Anne Drannen said working in hospitality is in her blood. She has worked in a variety of jobs over the years, earning a living as a waitress, a bartender, a line cook, a chef and an event planner, and also as an interior designer. Before working for Orchestrate Management, Drannen owned a tearoom in Boone, helped open the Clay County Regional Events Center in Spencer and worked with Winefest Des Moines. She now plans association meetings for the Gateway Hotel and Conference Center in Ames and the Hilton Garden Inn in Johnston.

What’s a normal day like for you?

It’s all over the place. A lot of my time is spent meeting with clients out and about. You know, I’ll take them to lunch to talk and determine if we can meet their needs. My days and weeks are usually split between properties. I do a lot of site tours, that kind of thing. Obviously there’s contract negotiation, and then I’ll pass it over to the catering managers, who then handle the details. We put on everything under the sun here. I don’t handle weddings, but I usually help with conferences, a two- or three-day event of some kind.

What is it about the hospitality industry that made you stick with it for so long?

I adore what I do. I get to meet people from all ranges of life. And I truly want to help people have a better day. I know that sounds cheesy. But I love the little details, the back-and-forth. And again, you get to meet all kinds of people, too, from every kind of industry, from all over the world. It’s something that’s in your blood. My mom was a wonderful cook and was a judge for the Iowa State Fair for 30 years. So there’s something about the food industry that gets in your blood. It’s a creative outlet.

So what was it like being a line cook?

I learned so much from so many people. You learn to think on your feet; you learn to be creative. You have to work hard. It obviously gives you a new respect for what goes on in a kitchen and how in-depth it is. It gives me great insight here. Say we’re putting on a banquet – just knowing how much work it is to get food to come out hot, to get food to come out that tastes good, for it all to look the same. It’s hard to please 350 people.

What was your involvement with Winefest?

I really did some of everything. I volunteered until a few years ago when I was an assistant to Kit Curran (the former executive director). When I volunteered, I did the décor side of things. When I was actually working as a paid person, I did everything from talking to vendors, to making sure people who ordered tickets actually had their tickets, to talking to board members. That’s such a wonderful event.

Do you have any hobbies?

Well, I will be planning my own wedding. We don’t have a date set yet. It just happened not too long ago, so we’re still kind of spinning.

I’m a geek – I’m in a book club. We meet once a month. It’s a group of women who could rule the world. We’ve got professors, a stay-at-home mom, an attorney. Members are just all over the board. It’s a cool, cool group of women.

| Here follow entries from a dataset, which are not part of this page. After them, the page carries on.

(** The loop keeps the current point unless a point of the list is
    strictly better than the current value; it then answers the first of the
    best points of the list.  [better] is the comparison that the mode
    selects. *)
Lemma scan_spec (minOrMax : string) (better : num -> num -> bool) :
  (forall val cur,
     (if String.eqb minOrMax "min" then num_lt val cur else num_lt cur val) = better val cur) ->
  (forall a, better a a = false) ->
  (forall a b c, better a b = true -> better b c = true -> better a c = true) ->
  forall points cur extremePoint,
    (scan minOrMax points cur extremePoint = extremePoint
     /\ forall q, In q points -> better (read q) cur = false)
    \/ (exists i p,
          points !! i = Some p
          /\ scan minOrMax points cur extremePoint = Some p
          /\ better (read p) cur = true
          /\ (forall q, In q points -> better (read q) (read p) = false)
          /\ (forall j q, j < i -> points !! j = Some q -> read q <> read p)).
Proof.
  intros Hbetter Hirr Htrans.
  induction points as [|point rest IH]; intros cur extremePoint.
  - left. split; [reflexivity | intros q []].
  - cbn [Points.scan]. rewrite Hbetter.
    destruct (better (read point) cur) eqn:Hpoint.
    + right. destruct (IH (read point) (Some point))
        as [[Hkeep Hnone] | (i & p & Hi & Hscan & Hp & Hbest & Hfirst)].
      * exists 0, point. repeat split; try assumption.
        -- intros q [<- | Hq]; [apply Hirr | now apply Hnone].
        -- intros j q Hj. lia.
      * exists (S i), p. repeat split; try assumption.
        -- now apply (Htrans _ (read point)).
        -- intros q [<- | Hq]; [|now apply Hbest].
           destruct (better (read point) (read p)) eqn:Hqp; [|reflexivity].
           pose proof (Htrans _ _ _ Hqp Hp) as Hcycle. now rewrite Hirr in Hcycle.
        -- intros [|j] q Hj Hq; [|apply (Hfirst j); [lia | exact Hq]].
           inversion Hq; subst q. intros Heq. rewrite Heq, Hirr in Hp. discriminate.
    + destruct (IH cur extremePoint)
        as [[Hkeep Hnone] | (i & p & Hi & Hscan & Hp & Hbest & Hfirst)].
      * left. split; [exact Hkeep|]. intros q [<- | Hq]; [exact Hpoint | now apply Hnone].
      * right. exists (S i), p. repeat split; try assumption.
        -- intros q [<- | Hq]; [|now apply Hbest].
           destruct (better (read point) (read p)) eqn:Hqp; [|reflexivity].
           now rewrite (Htrans _ _ _ Hqp Hp) in Hpoint.
        -- intros [|j] q Hj Hq; [|apply (Hfirst j); [lia | exact Hq]].
           inversion Hq; subst q. intros Heq. rewrite Heq, Hp in Hpoint. discriminate.
Qed.

(** [getMinPoint] answers the first of the points of least value, among
    the points whose value is a number below [Infinity]; it answers
    [undefined] when there is no such point, as for an empty array. *)
Theorem getMinPoint_spec (points : list Point) :
  match getMinPoint points with
  | Some p =>
      exists i, points !! i = Some p
        /\ num_lt (read p) PosInf = true
        /\ (forall q, In q points -> num_lt (read q) (read p) = false)
        /\ (forall j q, j < i -> points !! j = Some q -> read q <> read p)
  | None => forall q, In q points -> num_lt (read q) PosInf = false
  end.
Proof.
  unfold Points.getMinPoint, Points.getExtremePoint. cbn [String.eqb Ascii.eqb Bool.eqb].
  destruct (scan_spec "min" num_lt (fun _ _ => eq_refl) num_lt_irrefl num_lt_trans
              points PosInf None)
    as [[-> Hnone] | (i & p & Hi & -> & Hp & Hbest & Hfirst)].
  - exact Hnone.
  - now exists i.
Qed.
(** * lion: router composition, middleware chains and the request context

    A shallow embedding of [router.go], [context.go] and the matcher
    adapter of the lion HTTP router, together with the properties of the
    design document that can be stated over it.

    Go pointers to routers and matchers are addresses into an explicit
    store, so that sharing (one matcher per tree, a parent mutated through
    a child) is visible.  A Go panic is the [Panic] outcome. *)

From Stdlib Require Import ZArith Lia Ascii String.
From stdpp Require Import base option list strings gmap.

Local Open Scope string_scope.
Local Open Scope list_scope.
Local Open Scope nat_scope.

(** ** Outcomes of setup-time and request-time code *)

(** [Ok a]: the call returned [a].  [Panic msg]: the call panicked.
    [Stuck]: the call does not return (a parent chain that never reaches a
    root) or follows a pointer that no Go program can hold. *)
Inductive result (A : Type) : Type :=
| Ok (a : A)
| Panic (msg : string)
| Stuck.
Arguments Ok {A} a.
Arguments Panic {A} msg.
Arguments Stuck {A}.

Definition rbind {A B : Type} (m : result A) (f : A -> result B) : result B :=
  match m with
  | Ok a => f a
  | Panic msg => Panic msg
  | Stuck => Stuck
  end.

Notation "'do' x <- m ; k" := (rbind m (fun x => k))
  (at level 10, x binder, m at level 100, k at level 200).

(** ** context.go *)

Inductive error : Type :=
| ErrInvalidRedirectStatusCode
| ErrOther (msg : string).

(** type parameter struct { key string; val string } *)
Record parameter : Type := mkParameter { key : string; val : string }.

(** The [http.ResponseWriter] a context embeds belongs to net/http.  Its
    state is what the calls made on it leave behind: the header map, the
    status codes passed to [WriteHeader] (oldest first), the chunks passed
    to [Write], and the error the connection answers a [Write] with. *)
Record responseWriter : Type := mkWriter {
  wHeader : gmap string string;
  wStatus : list Z;
  wBody : list string;
  wErr : option error
}.

Definition w_Set (k v : string) (w : responseWriter) : responseWriter :=
  mkWriter (<[k := v]> (wHeader w)) (wStatus w) (wBody w) (wErr w).

Definition w_WriteHeader (code : Z) (w : responseWriter) : responseWriter :=
  mkWriter (wHeader w) (wStatus w ++ [code]) (wBody w) (wErr w).

Definition w_Write (b : string) (w : responseWriter) : responseWriter * option error :=
  (mkWriter (wHeader w) (wStatus w) (wBody w ++ [b]) (wErr w), wErr w).

(** What the context reads of a [*http.Request]. *)
Record request : Type := mkRequest { reqMethod : string; reqPath : string }.

(** The upstream [context.Context]: its [Value] on string keys. *)
Definition parentContext : Type := string -> option string.

(** type ctx struct: a nil pointer or interface is [None]. *)
Record ctx : Type := mkCtx {
  ResponseWriter : option responseWriter;
  parent : option parentContext;
  req : option request;
  params : list parameter;
  code : Z;
  statusWritten : bool;
  tags : list string;
  searchHistory : list string
}.

Definition nilDeref : string := "invalid memory address or nil pointer dereference".

Definition newContextWithResReq (c : option parentContext)
    (w : option responseWriter) (r : option request) : ctx :=
  mkCtx w c r [] 0 false [""] [].

Definition newContextWithParent (c : option parentContext) : ctx :=
  newContextWithResReq c None None.

Definition newContext : ctx := newContextWithParent (Some (fun _ => None)).

Definition AddParam (k v : string) (c : ctx) : ctx :=
  mkCtx (ResponseWriter c) (parent c) (req c) (params c ++ [mkParameter k v])
        (code c) (statusWritten c) (tags c) (searchHistory c).

(** The range loop of [ParamOk] over a slice of parameters. *)
Fixpoint ParamOk_loop (ps : list parameter) (k : string) : string * bool :=
  match ps with
  | [] => ("", false)
  | p :: ps' => if decide (key p = k) then (val p, true) else ParamOk_loop ps' k
  end.

Definition ParamOk (k : string) (c : ctx) : string * bool := ParamOk_loop (params c) k.

Definition Param (k : string) (c : ctx) : string := fst (ParamOk k c).

(** [indexOf] counts down from [len(c.params) - 1]; [None] is Go's [-1]. *)
Fixpoint indexOf_loop (ps : list parameter) (n : nat) (k : string) : option nat :=
  match n with
  | O => None
  | S i =>
      match ps !! i with
      | Some p => if decide (key p = k) then Some i else indexOf_loop ps i k
      | None => indexOf_loop ps i k
      end
  end.

Definition indexOf (k : string) (c : ctx) : option nat :=
  indexOf_loop (params c) (length (params c)) k.

Definition Remove (k : string) (c : ctx) : result ctx :=
  match indexOf k c with
  | None => Panic ("Cannot remove unknown key '" +:+ k +:+ "' from context")
  | Some i =>
      Ok (mkCtx (ResponseWriter c) (parent c) (req c)
                (take i (params c) ++ drop (S i) (params c))
                (code c) (statusWritten c) (tags c) (searchHistory c))
  end.

Definition WithStatus (n : Z) (c : ctx) : ctx :=
  mkCtx (ResponseWriter c) (parent c) (req c) (params c)
        n (statusWritten c) (tags c) (searchHistory c).

Definition isStatusWritten (c : ctx) : bool := statusWritten c.

Definition setWriter (w : responseWriter) (c : ctx) : ctx :=
  mkCtx (Some w) (parent c) (req c) (params c)
        (code c) (statusWritten c) (tags c) (searchHistory c).

Definition writeHeader (c : ctx) : result ctx :=
  if negb (isStatusWritten c) then
    match ResponseWriter c with
    | Some w =>
        Ok (mkCtx (Some (w_WriteHeader (code c) w)) (parent c) (req c) (params c)
                  (code c) true (tags c) (searchHistory c))
    | None => Panic nilDeref
    end
  else Ok c.

Definition WithHeader (k v : string) (c : ctx) : result ctx :=
  match ResponseWriter c with
  | Some w => Ok (setWriter (w_Set k v w) c)
  | None => Panic nilDeref
  end.

Definition setContentType (ctype : string) (c : ctx) : result ctx :=
  WithHeader "Content-Type" ctype c.

Definition contentTypeJSON : string := "application/json; charset=utf-8".
Definition contentTypeXML : string := "application/xml; charset=utf-8".
Definition contentTypeTextPlain : string := "text/plain; charset=utf-8".

Definition raw (b : string) (contentType : string) (c : ctx) : result (ctx * option error) :=
  do c1 <- setContentType contentType c;
  do c2 <- writeHeader c1;
  match ResponseWriter c2 with
  | Some w => let '(w', err) := w_Write b w in Ok (setWriter w' c2, err)
  | None => Panic nilDeref
  end.

(** [json.Marshal] and [xml.Marshal] are library code: the renderers take
    their outcome, the bytes or the error. *)
Definition JSON (marshal : string + error) (c : ctx) : result (ctx * option error) :=
  match marshal with
  | inr err => Ok (c, Some err)
  | inl b => raw b contentTypeJSON c
  end.

Definition XML (marshal : string + error) (c : ctx) : result (ctx * option error) :=
  match marshal with
  | inr err => Ok (c, Some err)
  | inl b => raw b contentTypeXML c
  end.

(** [String] after [fmt.Sprintf] has produced [str]. *)
Definition String_ (str : string) (c : ctx) : result (ctx * option error) :=
  raw str contentTypeTextPlain c.

(** [Error]: [herr] is the status of an [HTTPError], [None] for any other
    error.  [Error] passes [err.Error()] to [String], which uses it as the
    format of [fmt.Sprintf] with no operands; [formatted] is what
    [fmt.Sprintf] makes of it (the text itself when it holds no '%'). *)
Definition Error (herr : option Z) (formatted : string) (c : ctx)
    : result (ctx * option error) :=
  match herr with
  | Some status => String_ formatted (WithStatus status c)
  | None => String_ formatted c
  end.

(** [http.Redirect] of net/http, as far as the writer sees it: the
    Location header is set and the status is written. *)
Definition http_Redirect (urlStr : string) (n : Z) (w : responseWriter) : responseWriter :=
  w_WriteHeader n (w_Set "Location" urlStr w).

Definition Redirect (urlStr : string) (c : ctx) : result (ctx * option error) :=
  if (code c <? 300)%Z || (code c >? 308)%Z then
    Ok (c, Some ErrInvalidRedirectStatusCode)
  else
    match ResponseWriter c, req c with
    | Some w, Some _ => Ok (setWriter (http_Redirect urlStr (code c) w) c, None)
    | _, _ => Panic nilDeref
    end.

Definition Reset (c : ctx) : ctx :=
  mkCtx None None None (take 0 (params c)) 0 false (tags c) (take 0 (searchHistory c)).

(** The operations on a context that commit the status through
    [writeHeader], and the ones that only stage state. *)
Inductive ctxOp : Type :=
| OpAddParam (k v : string)
| OpWithStatus (n : Z)
| OpWithHeader (k v : string)
| OpWriteHeader
| OpRaw (b contentType : string)
| OpJSON (marshal : string + error)
| OpXML (marshal : string + error)
| OpString (str : string)
| OpError (herr : option Z) (formatted : string).

Definition stepOp (o : ctxOp) (c : ctx) : result ctx :=
  match o with
  | OpAddParam k v => Ok (AddParam k v c)
  | OpWithStatus n => Ok (WithStatus n c)
  | OpWithHeader k v => WithHeader k v c
  | OpWriteHeader => writeHeader c
  | OpRaw b t => do r <- raw b t c; Ok (fst r)
  | OpJSON m => do r <- JSON m c; Ok (fst r)
  | OpXML m => do r <- XML m c; Ok (fst r)
  | OpString s => do r <- String_ s c; Ok (fst r)
  | OpError h t => do r <- Error h t c; Ok (fst r)
  end.
Lemma delegate_click_Some (o : outcomes) (w : wallet) (chain message : string) :
  delegate_click o (Some w) chain message =
  (logged_on_failure (DelegateWallet (address w) (lit chain)) (delegateWallet_resolves o) message,
   Normal).
Proof.
  unfold delegate_click, logged_on_failure, await, try_catch, perform.
  destruct (delegateWallet_resolves o); reflexivity.
Qed.

(** X12.  A button that is shown enabled can be clicked safely.  If it
    is a delegate button, there is an embedded wallet (one of the
    chain's wallets whose client type is privy) and the click calls
    [delegateWallet] with the address of that wallet and the chain of
    the button, logs the failure if the call fails, and completes
    normally; the read of the address of a missing wallet cannot
    happen.  If it is the button that creates wallets, both chains are
    ready and no creation is under way. *)
Theorem enabled_button_click (h : hooks) (o : outcomes) (b : vnode) (name : string) :
  In b (buttons (DelegateActionButton h)) ->
  flag_of "disabled" b = Some false -> on_click b = Some name ->
  (name = "onCreateWallet"%string /\ needs_wallet h = true /\
   solanaReady h = true /\ evmReady h = true /\
   isCreatingSolana h = false /\ isCreatingEvm h = false) \/
  (exists (w : wallet) (chain message : string) (wallets : list wallet),
     (chain = "solana"%string /\ wallets = solanaWallets h \/
      chain = "ethereum"%string /\ wallets = evmWallets h) /\
     In w wallets /\ walletClientType w = lit "privy" /\
     handler name o h =
     (logged_on_failure (DelegateWallet (address w) (lit chain))
        (delegateWallet_resolves o) message, Normal)).
Proof.
  rewrite buttons_DelegateActionButton. intros Hin Hd Hc.
  destruct (needs_wallet h) eqn:N.
  - left. destruct Hin as [<- | []].
    cbn in Hd, Hc. injection Hc as <-. injection Hd as Hd.
    apply orb_false_iff in Hd as [Hd H4]. apply orb_false_iff in Hd as [Hd H3].
    apply orb_false_iff in Hd as [H1 H2].
    apply negb_false_iff in H1, H2. auto 10.
  - right.
    assert (b = delegate_solana_button h \/ b = delegate_evm_button h) as [-> | ->].
    { destruct (isSolanaDelegated h) as [[|]|].
      - destruct (not_ (isEvmDelegated h)); [|destruct Hin].
        destruct Hin as [<- | []]. auto.
      - destruct Hin as [<- | []]. auto.
      - destruct Hin as [<- | []]. auto. }
    + cbn in Hd, Hc. injection Hc as <-. injection Hd as Hd.
      apply orb_false_iff in Hd as [_ Hd].
      destruct (solanaWalletToDelegate h) as [w|] eqn:W; [|discriminate Hd].
      apply wallet_to_delegate_Some in W as Hw. destruct Hw as [Hw1 Hw2].
      exists w, "solana"%string, "Error delegating Solana wallet:"%string, (solanaWallets h).
      repeat split; auto.
      change (handler "delegateSolana" o h) with (delegateSolana o h).
      unfold delegateSolana. rewrite W. apply delegate_click_Some.
    + cbn in Hd, Hc. injection Hc as <-. injection Hd as Hd.
      apply orb_false_iff in Hd as [_ Hd].
      destruct (evmWalletToDelegate h) as [w|] eqn:W; [|discriminate Hd].
      apply wallet_to_delegate_Some in W as Hw. destruct Hw as [Hw1 Hw2].
      exists w, "ethereum"%string, "Error delegating EVM wallet:"%string, (evmWallets h).
      repeat split; auto.
      change (handler "delegateEvm" o h) with (delegateEvm o h).
      unfold delegateEvm. rewrite W. apply delegate_click_Some.
Qed.
(** What a cycle that returns keeps of the combobox. *)
Lemma handleAutocompletion_frame this curValue prevValue this' :
  _handleAutocompletion this curValue prevValue = Normal this' ->
  autocomplete this' = autocomplete this
  /\ disabled this' = disabled this
  /\ hostAttributes this' = hostAttributes this
  /\ input_elem (_inputNode this') = input_elem (_inputNode this)
  /\ _selectionDisplayNode this' = _selectionDisplayNode this
  /\ length (formElements this') = length (formElements this).
Proof.
  destruct (decide (autocomplete this = "none")) as [Hnone|Hnone].
  - unfold _handleAutocompletion. rewrite Hnone. by intros [= <-].
  - rewrite handleAutocompletion_unfold by done.
    unfold mbind, Completion_bind, mret, Completion_ret.
    destruct (collectVisibleOptions _ _ _) as [[this1 refs]|] eqn:Hcollect;
      [|discriminate].
    intros [= <-].
    apply collectVisibleOptions_spec in Hcollect
      as (_ & Hlen & this0 & Hframe & Hthis1 & _).
    destruct (updatePopper_fields
                (set___prevCboxValueNonSelected
                   (slice0 curValue (selectionStart (_inputNode this1)))
                   (set_formElements
                      (forEachVisible refs 0 (length refs) (formElements this1))
                      this1)))
      as (-> & -> & _ & -> & -> & -> & -> & _).
    destruct (frame_fields _ _ Hframe) as (Ha & _ & _ & _ & _ & Hd & Hh & _ & Hs & _).
    destruct Hframe as (_ & Helem & _).
    cbn. rewrite forEachVisible_length, Hlen.
    rewrite Hthis1. cbn. by rewrite Ha, Hd, Hh, Hs, Helem.
Qed.

Lemma truthy_nonempty s : truthy s = true <-> s <> "".
Proof. by destruct s. Qed.

Lemma truthy_empty s : truthy s = false <-> s = "".
Proof. by destruct s. Qed.

(** After a cycle, the option behind the [k]-th collected reference has
    had step [6] applied with position [k]. *)
Lemma handleAutocompletion_visible this curValue prevValue this1 refs k ref :
  autocomplete this <> "none" ->
  collectVisibleOptions this curValue prevValue = Normal (this1, refs) ->
  refs !! k = Some ref ->
  exists this' option1,
    _handleAutocompletion this curValue prevValue = Normal this'
    /\ formElements this1 !! ref = Some option1
    /\ formElements this' !! ref = Some (enableOption k (length refs) option1).
Proof.
  intros Hnone Hcollect Hk.
  rewrite handleAutocompletion_unfold, Hcollect by done.
  apply collectVisibleOptions_spec in Hcollect as (Hrefs & Hlen & _).
  assert (ref < length (formElements this1)) as Hbound.
  { apply list_elem_of_lookup_2 in Hk. rewrite Hrefs in Hk.
    apply visibleFrom_bounds in Hk. lia. }
  apply lookup_lt_is_Some_2 in Hbound as [option1 Hoption1].
  eexists _, option1. split; [reflexivity|]. split; [done|].
  destruct (updatePopper_fields
              (set___prevCboxValueNonSelected
                 (slice0 curValue (selectionStart (_inputNode this1)))
                 (set_formElements
                    (forEachVisible refs 0 (length refs) (formElements this1))
                    this1))) as (-> & _).
  cbn [formElements set___prevCboxValueNonSelected set_formElements].
  rewrite (forEachVisible_lookup refs 0 _ _ k ref), Hoption1; [done| |done].
  rewrite Hrefs. apply visibleFrom_NoDup.
Qed.

(** After a cycle, an option no collected reference points to is as the
    first loop left it. *)
Lemma handleAutocompletion_not_visible this curValue prevValue this1 refs i :
  autocomplete this <> "none" ->
  collectVisibleOptions this curValue prevValue = Normal (this1, refs) ->
  i ∉ refs ->
  exists this',
    _handleAutocompletion this curValue prevValue = Normal this'
    /\ formElements this' !! i = formElements this1 !! i.
Proof.
  intros Hnone Hcollect Hi.
  rewrite handleAutocompletion_unfold, Hcollect by done.
  eexists. split; [reflexivity|].
  destruct (updatePopper_fields
              (set___prevCboxValueNonSelected
                 (slice0 curValue (selectionStart (_inputNode this1)))
                 (set_formElements
                    (forEachVisible refs 0 (length refs) (formElements this1))
                    this1))) as (-> & _).
  cbn [formElements set___prevCboxValueNonSelected set_formElements].
  by apply forEachVisible_lookup_other.
Qed.

(** With nothing typed the first loop runs step [1] on every option and
    collects them all. *)
Lemma collectVisibleOptions_empty this prevValue :
  collectVisibleOptions this "" prevValue
  = Normal (set_formElements (unmatched "" prevValue <$> formElements this) this,
            seq 0 (length (formElements this))).
Proof.
  unfold collectVisibleOptions.
  destruct (forEachOption_empty "" prevValue
              (String.length prevValue <? String.length "") 0
              (formElements this) this
              {| visibleOptions := []; hasAutoFilled := false |} eq_refl)
    as (loc' & -> & Hvis & _).
  unfold mbind, Completion_bind, mret, Completion_ret. cbn beta iota.
  by rewrite Hvis.
Qed.

(** Step [1] of the class hides the option. *)
Lemma unmatched_default_hidden curValue prevValue option :
  LionOption.onFilterUnmatch option = None ->
  LionOption.style_display (LionOption.view (unmatched curValue prevValue option))
  = "none".
Proof. unfold unmatched. by intros ->. Qed.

I’m also a runner. We’re training for the Tough Mudder, which is in Minneapolis. It’s crazy – 25 obstacles designed by Special Forces; my fiancé is former military. I’ve done Dam to Dam a few times, Living History Farms (a cross-country race), all kinds of little 5Ks, but Tough Mudder will be a challenge.

I like to do out-there stuff. I took my kids dog sledding last Christmas up in Eli, Minn., by the border, and we just got back from zip lining over spring break. There’s just something about trying new things. I love to travel, too, but it’s hard to find the time with two kids who are very involved with activities. I’ve led a pretty colorful life and had a lot of opportunity to travel. I was on the dance team when I was at Iowa State. It opened a lot of doors and gave me a taste for travel; we got to travel to Tokyo and a lot of away games. I don’t care if it’s in Iowa; I just like to look at other places.